Are they topological invariants?

Question

In my topology course, my teacher left us a list of property and asked us to prove or disprove that they are actually topological invariants, i.e. properties that would remains invariants under a homeomorphism, say $f: X \rightarrow Y$.

1. Openess of $S \subset X$
2. Closedness of $S \subset X$
3. Compactness of $X$
4. Completeness of $X$
5. Boundedness of $S \subset X$
6. Distance, i.e. $d(x, y)$ for all $x,y \in X$

I have some thoughts in mind: (1), (2), (3) are topological invariants, (6) is not, while I don't know the others

(1)&(2): Note that $f$ being a homeomorphism, both $f$ and $f^{-1}$ should be continuous. Also note that under continuous function, open(closed) images have open(closed) pre-images. It quickly implies that openess and closedness are preserved under homeomorphism.

(3): It is true with a similar argument as above. (Compactness should be preserved under continuous function.)

(6): Consider $f: \{(x,y):x=y\}\rightarrow \mathbb{R}$, $(x,x) \mapsto x$, which is a homeomorphism. $d((1,1),(2,2)) = \sqrt 2 \neq 2-1$.

In fact, I haven't seen many examples of homeomorphisms. It would be great if you can tell me if I am correct in the above and guide me through (4) and (5). Thanks in advance.

Answer 1

(5) is not a topological invariant. It depends on the metric. In fact, if $(X,d)$ is a metric space then $d'(x,y)=d(x,y)/[1+d(x,y)]$ is a metric on $X$ and $(X,d)$ and $(X,d')$ are homeomorphic. Especially, every subset of $X$ is bounded under the metric $d'$ but $X$ can have unbounded subset under the metric $d$.

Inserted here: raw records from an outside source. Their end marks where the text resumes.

Record Stats_ := {
  s_Total : Z;
  s_InUse : Z;
  s_Quarantined : Z;
  s_Free : Z;
  s_AllocationFailures : Z }.

Inductive pool_error : Type :=
| ErrSourceIPRequired
| ErrMinPortRange
| ErrMaxPortRange
| ErrMinMaxPort
| ErrNegativeQuarantine
| ErrPoolExhausted.

(** [for port := MinPort; port <= MaxPort; port++]. *)
Definition ports (c : Config) : list Z :=
  map (fun i => MinPort c + Z.of_nat i) (seq 0 (Z.to_nat (MaxPort c - MinPort c + 1))).

Definition New (c : Config) : outcome pool_error Pool :=
  match SourceIP c with
  | None => Err ErrSourceIPRequired
  | Some _ =>
      if (MinPort c <? 1) || (65535 <? MinPort c) then Err ErrMinPortRange
      else if (MaxPort c <? 1) || (65535 <? MaxPort c) then Err ErrMaxPortRange
      else if MaxPort c <? MinPort c then Err ErrMinMaxPort
      else if QuarantineDuration c <? 0 then Err ErrNegativeQuarantine
      else Ok {| cfg := c; free := ports c; inUse := ∅; quarantine := ∅; failures := 0 |}
  end.

(** One iteration of the sweep: an expired port goes back to the free list. *)
Definition sweep1 (now : Z) (p : Pool) (port : Z) : Pool :=
  match quarantine p !! port with
  | None => p
  | Some until =>
      if negb (now <? until)
      then p <| quarantine ::= delete port |> <| free ::= fun l => l ++ [port] |>
      else p
  end.

Definition sweepQuarantineLocked (order : list Z) (now : Z) (p : Pool) : Pool :=
  if Nat.eqb (size (quarantine p)) 0 then p else foldl (sweep1 now) p order.
(** The walk over a message whose last AVP lacks its padding. *)
Lemma iterate_unpadded {S} (fn : Z -> Z -> avpLoc -> bytes -> S -> outcome dra_error S) hdr l a s :
  len hdr = headerLen -> Forall wf_avp l -> wf_avp a ->
  iterateAVPs fn (hdr ++ concat (map marshal l) ++ unpadded a) s =
  match visit fn headerLen l s with
  | (s, Ok _) =>
      match fn (avp_code a) (avp_vendor a) (loc_of (headerLen + len (concat (map marshal l))) a)
              (Serialize (avp_data a)) s with
      | Ok s => (s, Ok tt) | Err e => (s, Err e) | Panic => (s, Panic) end
  | r => r
  end.
Proof.
  intros Hd Hl Ha. destruct (avp_total_u24 a Ha) as [_ H8].
  set (msg := hdr ++ concat (map marshal l) ++ unpadded a).
  pose proof (len_nonneg (concat (map marshal l))). pose proof (len_unpadded a Ha).
  pose proof (padded_spec (avp_total a) ltac:(lia)) as [Hp1 Hp2].
  assert (len msg = headerLen + len (concat (map marshal l)) + avp_total a) as Hm
    by (unfold msg; rewrite !len_app; lia).
  assert (Z.to_nat (len (concat (map marshal l) ++ unpadded a)) < length msg)%nat as Hfuel.
  { rewrite len_app. unfold headerLen, len in *. lia. }
  pose proof (avp_at_unpadded (hdr ++ concat (map marshal l)) a Ha) as Hat.
  rewrite <- app_assoc in Hat. fold msg in Hat. rewrite len_app, Hd in Hat.
  pose proof (len_marshal a Ha) as Hlm.
  unfold iterateAVPs. rewrite (proj2 (Z.ltb_ge _ _)) by lia.
  pose proof (iterate_visit_post fn (length msg) hdr l (unpadded a) s Hl Hfuel) as E.
  fold msg in E. rewrite Hd in E. rewrite E.
  destruct (visit fn headerLen l s) as [s' [[]|e|]]; [|done..].
  apply iterate_last; [done|lia|lia|]. unfold headerLen, len in *. lia.
Qed.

(4) is also not a topological invariant. It is known that the set of irrationals under normal metric (the metric given by well-known absolute value) and Baire space is homeomorphic. But first one is not complete and second one is complete. (Note that Baire space has a metric defined as $$d(\langle x_n\rangle_{n\in \Bbb{N}},\langle y_n\rangle_{n\in \Bbb{N}})=2^{-\min\{k\in\Bbb{N} : x_k\neq y_k\}}.$$

Answer 2

(4) $\mathbb R$ is complete and $(0,1)$ is not (both with usual metric). But the two spaces are homeomorphic!

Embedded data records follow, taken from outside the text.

(* ===== verification/DraNode.v ===== *)
(** * The routing agent ([dra/node.go], [dra/peer.go], [dra/route.go], [dra/start.go])

    One goroutine per connection runs [handleConnection]; they share the peer
    registry, the pending table and the counters.  Here a step of the node is
    what one goroutine does with one framed message, or when its stream ends:
    the table operations are atomic under their mutexes, and a request is put
    in the table before it is sent.  A [*Peer] is a number; what a node sends
    is a list of outputs, each labelled with the handler that
    sent it (a request and an answer also with the identifiers involved).  What
    the environment decides is an argument: whether a write succeeds ([ok]),
    and the order in which [range] visits the registry ([order]).  Logging is
    left out. *)

From S2P Require Import Prelude Binary DataTypes Wire Message BaseMessages Framing DraAvp.

Definition DIAMETER_SUCCESS : Z := 2001.
Definition DIAMETER_UNABLE_TO_DELIVER : Z := 3002.
Definition DIAMETER_REALM_NOT_SERVED : Z := 3003.
Definition DIAMETER_INVALID_AVP_VALUE : Z := 5004.
Definition DIAMETER_UNABLE_TO_COMPLY : Z := 5012.

Record Config := {
  ListenAddr : bytes;
  cfg_OriginHost : bytes;
  cfg_OriginRealm : bytes;
  cfg_ProductName : bytes;
  cfg_VendorID : Z;
  cfg_HostIPs : list bytes;
  cfg_SupportedApps : list Z }.

Abbreviation peer_id := nat.

Record Peer := {
  peer_OriginHost : bytes;
  peer_OriginRealm : bytes;
  peer_RemoteAddr : bytes }.

Record pendingEntry := {
  origPeer : peer_id;
  origHbH : Z;
  origEndToEnd : Z;
  cmdCode : Z }.

Inductive output : Type :=
| OCEA (to : peer_id) (msg : bytes)
| ODWA (to : peer_id) (msg : bytes)
| OError (to : peer_id) (resultCode : Z) (msg : bytes)
| ORequest (to from : peer_id) (origHbH hbh : Z) (msg : bytes)
| OAnswer (to : peer_id) (origHbH hbh : Z) (msg : bytes).

(** The node, the [*Peer] objects of its goroutines, and the package's
    [rrCounter].  [up] are the connections whose goroutine is in its main
    loop, [waiting] those that wait for the CER. *)
Record DRANode := {
  cfg : Config;
  objs : gmap peer_id Peer;
  peers : gmap bytes peer_id;
  pending : gmap Z pendingEntry;
  hbhSeq : Z;
  rrCounter : Z;
  waiting : gset peer_id;
  up : gset peer_id;
  outputs : list output }.

Definition NewDRANode (c : Config) : DRANode :=
  {| cfg := c; objs := ∅; peers := ∅; pending := ∅; hbhSeq := 0; rrCounter := 0;
     waiting := ∅; up := ∅; outputs := [] |}.

(** The checks of [StartNode] before it listens. *)
Definition StartNode_ok (c : Config) : bool :=
  negb (len (ListenAddr c) =? 0) &&
  negb ((len (cfg_OriginHost c) =? 0) || (len (cfg_OriginRealm c) =? 0)).

Definition emit (o : output) (d : DRANode) : DRANode := d <| outputs ::= fun l => l ++ [o] |>.

(** [Peer.Send]: [ok] tells whether the write succeeds. *)
Definition Send (ok : bool) (o : output) (d : DRANode) : DRANode * bool :=
  if ok then (emit o d, true) else (d, false).

(** ** The registry *)

Definition obj (d : DRANode) (p : peer_id) : Peer :=
  default {| peer_OriginHost := []; peer_OriginRealm := []; peer_RemoteAddr := [] |} (objs d !! p).

Definition registryKey (p : Peer) : bytes := peer_OriginHost p ++ gostr "|" ++ peer_RemoteAddr p.

Definition registerPeer (p : peer_id) (d : DRANode) : DRANode :=
  d <| peers ::= <[registryKey (obj d p) := p]> |>.

Definition removePeer (p : peer_id) (d : DRANode) : DRANode :=
  let key := registryKey (obj d p) in
  if decide (peers d !! key = Some p) then d <| peers ::= delete key |> else d.

(** The values of the registry in the order in which [range] visits it. *)
Definition visited (d : DRANode) (order : list bytes) : list peer_id :=
  omap (fun k => peers d !! k) order.

Definition peerByHost (order : list bytes) (host : bytes) (d : DRANode) : option peer_id :=
  head (List.filter (fun p => bool_decide (peer_OriginHost (obj d p) = host)) (visited d order)).

Definition peersByRealm (order : list bytes) (realm : bytes) (d : DRANode) : list peer_id :=
  List.filter (fun p => bool_decide (peer_OriginRealm (obj d p) = realm)) (visited d order).

(** ** The pending table *)

Definition put (hbh : Z) (e : pendingEntry) (d : DRANode) : DRANode :=
  d <| pending ::= <[hbh := e]> |>.

Definition take_ (hbh : Z) (d : DRANode) : DRANode * option pendingEntry :=
  match pending d !! hbh with
  | Some e => (d <| pending ::= delete hbh |>, Some e)
  | None => (d, None)
  end.

Definition forgetPeer (p : peer_id) (d : DRANode) : DRANode :=
  d <| pending ::= filter (fun ke => ~ origPeer ke.2 = p) |>.

Definition nextHbH (d : DRANode) : DRANode * Z :=
  let n := to_u32 (hbhSeq d + 1) in (d <| hbhSeq := n |>, n).

(** ** Routing *)

Definition pickPeer (order1 order2 : list bytes) (rv : routingView) (from : peer_id) (d : DRANode)
  : DRANode * option peer_id :=
  let by_realm :=
    let filtered :=
      List.filter (fun p => bool_decide (p <> from)) (peersByRealm order2 (DestinationRealm rv) d) in
    if len filtered =? 0 then (d, None)
    else
      let i := to_u64 (rrCounter d + 1) in
      (d <| rrCounter := i |>, filtered !! Z.to_nat (i mod len filtered)) in
  if negb (len (DestinationHost rv) =? 0) then
    match peerByHost order1 (DestinationHost rv) d with
    | Some p => if bool_decide (p <> from) then (d, Some p) else by_realm
    | None => by_realm
    end
  else by_realm.

Definition sendProtocolError (ok : bool) (to : peer_id) (req : parsedHeader) (resultCode : Z)
    (d : DRANode) : DRANode :=
  (Send ok (OError to resultCode
    (protocolError (cfg_OriginHost (cfg d)) (cfg_OriginRealm (cfg d)) req resultCode)) d).1.

(** What the environment decides while one message is handled: whether the
    write to each peer succeeds, and two orders of the registry. *)
Record env := { ok : peer_id -> bool; order1 : list bytes; order2 : list bytes }.

Definition forwardRequest (e : env) (from : peer_id) (msg : bytes) (h : parsedHeader) (d : DRANode)
  : outcome unit DRANode :=
  match extractRouting msg with
  | (_, Panic) => Panic
  | (_, Err _) => Ok (sendProtocolError (ok e from) from h DIAMETER_INVALID_AVP_VALUE d)
  | (rv, Ok _) =>
      if len (DestinationRealm rv) =? 0
      then Ok (sendProtocolError (ok e from) from h DIAMETER_REALM_NOT_SERVED d)
      else
        let '(d, to) := pickPeer (order1 e) (order2 e) rv from d in
        match to with
        | None => Ok (sendProtocolError (ok e from) from h DIAMETER_UNABLE_TO_DELIVER d)
        | Some to =>
            match rewriteOriginHostRealm msg (cfg_OriginHost (cfg d)) (cfg_OriginRealm (cfg d)) with
            | Panic => Panic
            | Err _ => Ok (sendProtocolError (ok e from) from h DIAMETER_UNABLE_TO_COMPLY d)
            | Ok rewritten =>
                let '(d, newHbH) := nextHbH d in
                let rewritten := setHopByHop rewritten newHbH in
                let d := put newHbH {| origPeer := from; origHbH := ph_HopByHopID h;
                                       origEndToEnd := ph_EndToEndID h;
                                       cmdCode := ph_CommandCode h |} d in
                match Send (ok e to) (ORequest to from (ph_HopByHopID h) newHbH rewritten) d with
                | (d, true) => Ok d
                | (d, false) =>
                    let d := (take_ newHbH d).1 in
                    Ok (sendProtocolError (ok e from) from h DIAMETER_UNABLE_TO_DELIVER d)
                end
            end
        end
  end.

Definition forwardAnswer (e : env) (from : peer_id) (msg : bytes) (h : parsedHeader) (d : DRANode)
  : outcome unit DRANode :=
  match take_ (ph_HopByHopID h) d with
  | (d, None) => Ok d
  | (d, Some entry) =>
      match rewriteOriginHostRealm msg (cfg_OriginHost (cfg d)) (cfg_OriginRealm (cfg d)) with
      | Panic => Panic
      | Err _ => Ok d
      | Ok rewritten =>
          let rewritten := setHopByHop rewritten (origHbH entry) in
          Ok (Send (ok e (origPeer entry)) 
                (OAnswer (origPeer entry) (origHbH entry) (ph_HopByHopID h) rewritten) d).1
      end
  end.

(** ** The messages that the DRA answers itself *)

(** The CEA, before [Marshal]. *)
Definition build_CEA (c : Config) (cer : CapabilitiesExchangeRequest.t) : CapabilitiesExchangeAnswer.t :=
  let h := CapabilitiesExchangeRequest.Header cer in
  {| CapabilitiesExchangeAnswer.Header :=
       (new_header 257 0 false false) <| HopByHopID := HopByHopID h |>
                                      <| EndToEndID := EndToEndID h |>;
     CapabilitiesExchangeAnswer.ResultCode := DIAMETER_SUCCESS;
     CapabilitiesExchangeAnswer.OriginHost := cfg_OriginHost c;
     CapabilitiesExchangeAnswer.OriginRealm := cfg_OriginRealm c;
     CapabilitiesExchangeAnswer.HostIpAddress := cfg_HostIPs c;
     CapabilitiesExchangeAnswer.VendorId := cfg_VendorID c;
     CapabilitiesExchangeAnswer.ProductName := cfg_ProductName c;
     CapabilitiesExchangeAnswer.OriginStateId := None;
     CapabilitiesExchangeAnswer.ErrorMessage := None;
     CapabilitiesExchangeAnswer.FailedAvp := None;
     CapabilitiesExchangeAnswer.SupportedVendorId := [];
     CapabilitiesExchangeAnswer.AuthApplicationId := cfg_SupportedApps c;
     CapabilitiesExchangeAnswer.InbandSecurityId := [];
     CapabilitiesExchangeAnswer.AcctApplicationId := [];
     CapabilitiesExchangeAnswer.VendorSpecificApplicationId := [];
     CapabilitiesExchangeAnswer.FirmwareRevision := None;
     CapabilitiesExchangeAnswer.Avp := [] |}.

(** [true]: no error. *)
Definition handleCER (e : env) (p : peer_id) (msg : bytes) (d : DRANode) : DRANode * bool :=
  match CapabilitiesExchangeRequest.Unmarshal msg CapabilitiesExchangeRequest.New with
  | (cer, Ok _) =>
      let d := d <| objs ::= <[p := (obj d p)
        <| peer_OriginHost := CapabilitiesExchangeRequest.OriginHost cer |>
        <| peer_OriginRealm := CapabilitiesExchangeRequest.OriginRealm cer |>]> |> in
      match (CapabilitiesExchangeAnswer.Marshal (build_CEA (cfg d) cer)).2 with
      | Ok out => Send (ok e p) (OCEA p out) d
      | _ => (d, false)
      end
  | _ => (d, false)
  end.

Definition build_DWA (c : Config) (dwr : DeviceWatchdogRequest.t) : DeviceWatchdogAnswer.t :=
  let h := DeviceWatchdogRequest.Header dwr in
  {| DeviceWatchdogAnswer.Header :=
       (new_header 280 0 false false) <| HopByHopID := HopByHopID h |>
                                      <| EndToEndID := EndToEndID h |>;
     DeviceWatchdogAnswer.ResultCode := DIAMETER_SUCCESS;
     DeviceWatchdogAnswer.OriginHost := cfg_OriginHost c;
     DeviceWatchdogAnswer.OriginRealm := cfg_OriginRealm c;
     DeviceWatchdogAnswer.ErrorMessage := None;
     DeviceWatchdogAnswer.FailedAvp := None;
     DeviceWatchdogAnswer.OriginStateId := None;
     DeviceWatchdogAnswer.Avp := [] |}.

Definition handleDWR (e : env) (p : peer_id) (msg : bytes) (d : DRANode) : DRANode * bool :=
  match DeviceWatchdogRequest.Unmarshal msg DeviceWatchdogRequest.New with
  | (dwr, Ok _) =>
      match (DeviceWatchdogAnswer.Marshal (build_DWA (cfg d) dwr)).2 with
      | Ok out => Send (ok e p) (ODWA p out) d
      | _ => (d, false)
      end
  | _ => (d, false)
  end.

(** ** [handleConnection], a message at a time *)

(** What its deferred function does when it returns. *)
Definition disconnect (p : peer_id) (d : DRANode) : DRANode :=
  let d := removePeer p (forgetPeer p d) in
  d <| waiting ::= fun s => s ∖ {[ p ]} |> <| up ::= fun s => s ∖ {[ p ]} |>.

(** A new connection: [newPeer]. *)
Definition accept (p : peer_id) (addr : bytes) (d : DRANode) : DRANode :=
  d <| objs ::= <[p := {| peer_OriginHost := []; peer_OriginRealm := []; peer_RemoteAddr := addr |}]> |>
    <| waiting ::= fun s => s ∪ {[ p ]} |>.

(** The first message has to be a CER. *)
Definition first_message (e : env) (p : peer_id) (msg : bytes) (d : DRANode) : DRANode :=
  match parseHeader msg with
  | Ok hdr =>
      if negb (ph_CommandCode hdr =? 257) || negb (isRequest hdr) then disconnect p d
      else
        match handleCER e p msg d with
        | (d, false) => disconnect p d
        | (d, true) =>
            (registerPeer p d) <| waiting ::= fun s => s ∖ {[ p ]} |> <| up ::= fun s => s ∪ {[ p ]} |>
        end
  | _ => disconnect p d
  end.

(** One turn of the main loop.  [Panic]: the goroutine panics, and with it
    the process, for nothing recovers. *)
Definition main_message (e : env) (p : peer_id) (msg : bytes) (d : DRANode) : outcome unit DRANode :=
  match parseHeader msg with
  | Ok h =>
      if ph_CommandCode h =? 280 then
        if isRequest h then
          match handleDWR e p msg d with
          | (d, true) => Ok d
          | (d, false) => Ok (disconnect p d)
          end
        else Ok d
      else if ph_CommandCode h =? 282 then
        if isRequest h then Ok (disconnect p d) else Ok d
      else if isRequest h then forwardRequest e p msg h d
      else forwardAnswer e p msg h d
  | _ => Ok (disconnect p d)
  end.

(** ** Steps *)

Inductive event : Type :=
| EAccept (p : peer_id) (addr : bytes)
| EMessage (p : peer_id) (msg : bytes) (e : env)
| EEnd (p : peer_id).

(** The keys of the registry in some order. *)
Definition registry_order (d : DRANode) (order : list bytes) : Prop :=
  order ≡ₚ (map_to_list (peers d)).*1.

(** A connection is accepted with a new [*Peer] and an address ([host:port],
    without the separator of the registry's keys) that no open connection
    has; a message or the end of the stream comes from an open
    connection. *)
Definition enabled (ev : event) (d : DRANode) : Prop :=
  match ev with
  | EAccept p addr =>
      objs d !! p = None /\ (Byte.x7c ∉ addr) /\
      forall q, q ∈ waiting d ∪ up d -> peer_RemoteAddr (obj d q) <> addr
  | EMessage p _ e =>
      p ∈ waiting d ∪ up d /\ registry_order d (order1 e) /\ registry_order d (order2 e)
  | EEnd p => p ∈ waiting d ∪ up d
  end.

This also serves as counterexample to (5) and (6)

Answer 3

An alternative conterexample for (4) is $f(x)=x/(x^2-1)$ for $x\in(-1,1)$. It easy to check that $f:(-1,1)\to\Bbb R$ is a homeomorphism, and the subspace $(-1,1)$ is not complete, but $\Bbb R$ is.

Answer 4

Another example for completeness: let $X=\Bbb Z^+$ and $Y=\left\{\frac1n:n\in\Bbb Z^+\right\}$, both with the usual metric inherited from $\Bbb R$.

• Show that $X$ is complete, because a sequence $\langle x_n:n\in\Bbb N\rangle$ in $X$ is Cauchy if and only if it is eventually constant, i.e., if and only if there is an $m\in\Bbb N$ such that $x_n=x_m$ for all $n\ge m$.

• Show that $Y$ is not complete.

• Show that the map $h:X\to Y:n\mapsto\frac1n$ is a homeomorphism. (If you’re more ambitious, you can show that every bijection between $X$ and $Y$ is a homeomorphism.)

This of course also gives you an example for boundedness.